Quiver Tree



Quiver tree AfricaQuiver Trees (Aloe dichotoma), are also known as kokerboom, and are a species of aloe indigenous to South Africa, specifically in the Northern Cape region, and Namibia. They are referred to locally as “quiver trees” as the branches and bark are used by Kalahari San Bushmen to make quivers for their arrows. Known as Choje to the indigenous San people, the quiver tree gets its name from the San practice of hollowing out the tubular branches of Aloe dichotoma to form quivers for their arrows.

 

 

 





JOHANNESBURG – A famed desert tree used for generations by Africa’s bushmen to make quivers for their arrows is threatened by global warming.

With a stocky trunk topped by a tangle of forked branches, this tree has iconic status in Namibia, where its blue-green crown vividly stands out against a parched landscape.

“They are in the early stage of a poleward (southward) range shift,” Wendy Foden, a researcher at the South African National Biodiversity Institute, told a conference on climate change science in Johannesburg.

A shift towards the poles and away from the equator is precisely what one would expect as a response to warming conditions, Foden said. She said observations at over 50 sites throughout the trees’ range in Namibia and South Africa highlighted two disturbing trends which could clearly be linked to climate change.

The first was that with populations found on slopes, mortality was much higher at lower elevations than at higher ones — that is, where it would be warmer on a slope. She also found higher mortality rates in the north of its range, towards the equator, than those found in the south. Historical data from weather stations within the trees’ range also showed rising temperatures over the past few decades.
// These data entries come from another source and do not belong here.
(* ===== verification/ControlChannel.v ===== *)
(** * The control connection

    [Nread] and [Nwrite] of [net.c], and the framing of JSON messages on the
    control connection, [JSON_read] and [JSON_write] of [iperf_api.c]: four
    bytes of length in network order, then the compact text.

    The operating system answers the calls made on the connection one after the
    other; every answer may be a timeout, an error or a part of what was asked. *)

From Stdlib Require Import String.
From S2P Require Import Prelude Bytes Time Double CJson CJsonTree CJsonPrint.
Local Open Scope c_scope.

Definition NET_SOFTERROR : Z := -1.
Definition NET_HARDERROR : Z := -2.
Definition nread_read_timeout : Z := 10.
Definition nread_overall_timeout : Z := 30.

Definition EINTR : Z := 4.
Definition EAGAIN : Z := 35.
Definition ENOBUFS : Z := 55.

(** ** The operating system *)

(** A call moves a number of bytes or fails with an [errno]. *)
Inductive io_answer := Moved (n : Z) | Refused (e : Z).

(** The answer of the [k]-th call, whichever it is. *)
Record system := mk_system {
  os_select : nat -> Z;
  os_read : nat -> io_answer;
  os_write : nat -> io_answer;
  os_now : nat -> iperf_time }.

(** The peer's bytes to come, ours on their way, and the calls made so far. *)
Record channel := mk_channel { ch_in : list Z; ch_out : list Z; ch_calls : nat }.

Definition NM := CM channel.

Section Channel.
Context (os : system).

Definition call {A} (f : nat -> A) : NM A := fun c => Ret (f (ch_calls c), mk_channel (ch_in c) (ch_out c) (S (ch_calls c))).

(** Takes [n] of the peer's bytes. *)
Definition take_in (n : Z) : NM (list Z) := fun c =>
  Ret (firstn (Z.to_nat n) (ch_in c), mk_channel (drop (Z.to_nat n) (ch_in c)) (ch_out c) (ch_calls c)).

Definition put_out (l : list Z) : NM unit := fun c => Ret (tt, mk_channel (ch_in c) (ch_out c ++ l) (ch_calls c)).

(** ** Reading *)

(** [read], or [recv] with [MSG_TRUNC], which may report more bytes than it
    stores: the count and the bytes stored. *)
Definition read (trunc : bool) (nleft : Z) : NM (io_answer * list Z) :=
  a <- call (os_read os) ;;
  match a with
  | Refused e => ret (Refused e, [])
  | Moved n =>
      c <- get ;;
      let r := Z.max 0 (Z.min n (Z.min (zlen (ch_in c)) (if trunc then zlen (ch_in c) else nleft))) in
      bytes <- take_in r ;;
      ret (Moved r, firstn (Z.to_nat nleft) bytes)
  end.

Definition is_transient (e : Z) : bool := (e =? EINTR) || (e =? EAGAIN).

(** The loop of [Nrecv]: [buf] is what has been stored, [ftimeout] the overall
    limit once it is set. *)
Fixpoint recv_loop (fuel : nat) (trunc : bool) (count nleft : Z) (ftimeout : iperf_time) (buf : list Z) : NM (Z * list Z) :=
  if nleft <=? 0 then ret (s32 (count - nleft), buf)
  else
    match fuel with
    | O => out_of_fuel
    | S fuel =>
        ra <- read trunc nleft ;;
        match ra.1 with
        | Refused e => if is_transient e then ret (s32 (count - nleft), buf) else ret (NET_HARDERROR, buf)
        | Moved r =>
            if r =? 0 then ret (s32 (count - nleft), buf)
            else
              let bytes_copied := if trunc && (nleft <? r) then nleft else r in
              let nleft := nleft - bytes_copied in
              let buf := buf ++ ra.2 in
              if nleft <=? 0 then recv_loop fuel trunc count nleft ftimeout buf
              else
                now <- call (os_now os) ;;
                let ftimeout := if secs ftimeout =? 0 then iperf_time_add_usecs now (nread_overall_timeout * 1000000) else ftimeout in
                if iperf_time_compare ftimeout now <? 0 then ret (s32 (count - nleft), buf)
                else
                  s <- call (os_select os) ;;
                  if s <? 0 then ret (NET_HARDERROR, buf)
                  else if s =? 0 then ret (s32 (count - nleft), buf)
                  else recv_loop fuel trunc count nleft ftimeout buf
        end
    end.

Definition Nrecv (count : Z) (trunc : bool) : NM (Z * list Z) :=
  s <- call (os_select os) ;;
  if s <? 0 then ret (NET_HARDERROR, [])
  else if s =? 0 then ret (0, [])
  else recv_loop (Z.to_nat count) trunc count count (mk_time 0 0) [].

Definition Nread (count : Z) : NM (Z * list Z) := Nrecv count false.

(** The variants that do not wait first. *)
Fixpoint recv_no_select_loop (fuel : nat) (trunc : bool) (count nleft : Z) (buf : list Z) : NM (Z * list Z) :=
  if nleft <=? 0 then ret (s32 (count - nleft), buf)
  else
    match fuel with
    | O => out_of_fuel
    | S fuel =>
        ra <- read trunc nleft ;;
        match ra.1 with
        | Refused e => if is_transient e then ret (s32 (count - nleft), buf) else ret (NET_HARDERROR, buf)
        | Moved r =>
            if r =? 0 then ret (s32 (count - nleft), buf)
            else
              let bytes_copied := if trunc && (nleft <? r) then nleft else r in
              recv_no_select_loop fuel trunc count (nleft - bytes_copied) (buf ++ ra.2)
        end
    end.

Definition Nrecv_no_select (count : Z) (trunc : bool) : NM (Z * list Z) :=
  recv_no_select_loop (Z.to_nat count) trunc count count [].

Definition Nread_no_select (count : Z) : NM (Z * list Z) := Nrecv_no_select count false.

(** ** Writing *)

(** [rest] is what is left of the buffer. *)
Fixpoint nwrite_loop (fuel : nat) (count : Z) (rest : list Z) : NM Z :=
  match rest with
  | [] => ret (s32 count)
  | _ :: _ =>
      match fuel with
      | O => out_of_fuel
      | S fuel =>
          a <- call (os_write os) ;;
          match a with
          | Refused e =>
              if is_transient e then
                if count =? zlen rest then ret NET_SOFTERROR else ret (s32 (count - zlen rest))
              else if e =? ENOBUFS then ret NET_SOFTERROR
              else ret NET_HARDERROR
          | Moved n =>
              let r := Z.max 0 (Z.min n (zlen rest)) in
              if r =? 0 then ret NET_SOFTERROR
              else
                put_out (firstn (Z.to_nat r) rest) ;;;
                nwrite_loop fuel count (drop (Z.to_nat r) rest)
          end
      end
  end.

Definition Nwrite (buf : list Z) : NM Z := nwrite_loop (length buf) (zlen buf) buf.

(** ** Messages *)

(** The allocator of the printer ([palloc], from call [n] on, with or without
    [reallocate]) and of the reader: its buffer, then the parser's items. *)
Context (palloc : nat -> bool) (has_reallocate : bool) (calloc : bool) (alloc : nat -> bool).

Definition JSON_write (json : cJSON) (n : nat) : NM Z :=
  match cJSON_PrintUnformatted palloc has_reallocate json n with
  | UB => undefined
  | OutOfFuel => out_of_fuel
  | Ret (None, _) => ret (-1)
  | Ret (Some str, _) =>
      let hsize := u32 (zlen (cstr str)) in
      r <- Nwrite (htonl hsize) ;;
      if r <? 0 then ret (-1)
      else
        r <- Nwrite (firstn (Z.to_nat hsize) str) ;;
        ret (if r <? 0 then -1 else 0)
  end.

Definition JSON_read (max_size : Z) : NM (option cJSON) :=
  h <- Nread 4 ;;
  if negb (h.1 =? 4) then ret None
  else
    let hsize := ntohl h.2 in
    if (0 <? hsize) && ((max_size =? 0) || (hsize <=? u32 max_size)) then
      let strsize := u32 (hsize + 1) in
      if strsize =? 0 then ret None
      else if negb calloc then ret None
      else
        d <- Nread hsize ;;
        if d.1 <? 0 then ret None
        else if u32 d.1 =? hsize then
          match cJSON_Parse alloc (d.2 ++ repeat 0 (Z.to_nat (strsize - zlen d.2))) with
          | Ret (json, _) => ret json
          | UB => undefined
          | OutOfFuel => out_of_fuel
          end
        else ret None
    else ret None.

End Channel.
“If there is no expansion in the quiver trees’ range, then models forecast a 76 percent reduction in its population over the next 100 years, and even with dispersal its numbers could be down over 30 percent over the next century,” she said.

Wendy Foden also said the quiver trees’ situation highlighted the fact that climate change was having an impact on desert ecosystems, regions where many people assume the affects should be minimal as they are already hot and dry.

Dr Richard Pearson of the American Museum of Natural History told the conference that a species had three choices when confronted with climate change: die, adapt or migrate.

For the quiver tree, any migration it made would have to come about as a result of seed dispersal via the wind or from droppings from birds or other animals that digested them. That may help the species but not individuals, some of which are over 150 years old. “If you’re a plant, quite literally you are stuck,” Foden said. Story by Ed Stoddard, From Reuters News.

 



A group of scientists from the South African National Biodiversity Institute found quiver trees located in hotter northern parts of the country were struggling to survive in the drought conditions the area was experiencing. They believe, a 2C (3.6F) increase in temperature may be too much for many plants species to survive unless they are able to migrate to cooler areas, a team of scientists says. Guy Midgley, was one of the scientists involved in the study and he said, “We’re asking sedentary organisms, which have achieved an equilibrium with the climate for thousands of years, to suddenly become able to move – that’s a tough ask.”

It is the speed at which the Earth is warming that will see many species become extinct, they simply do not have enough time to adapt, or to introduce themselves to other niches.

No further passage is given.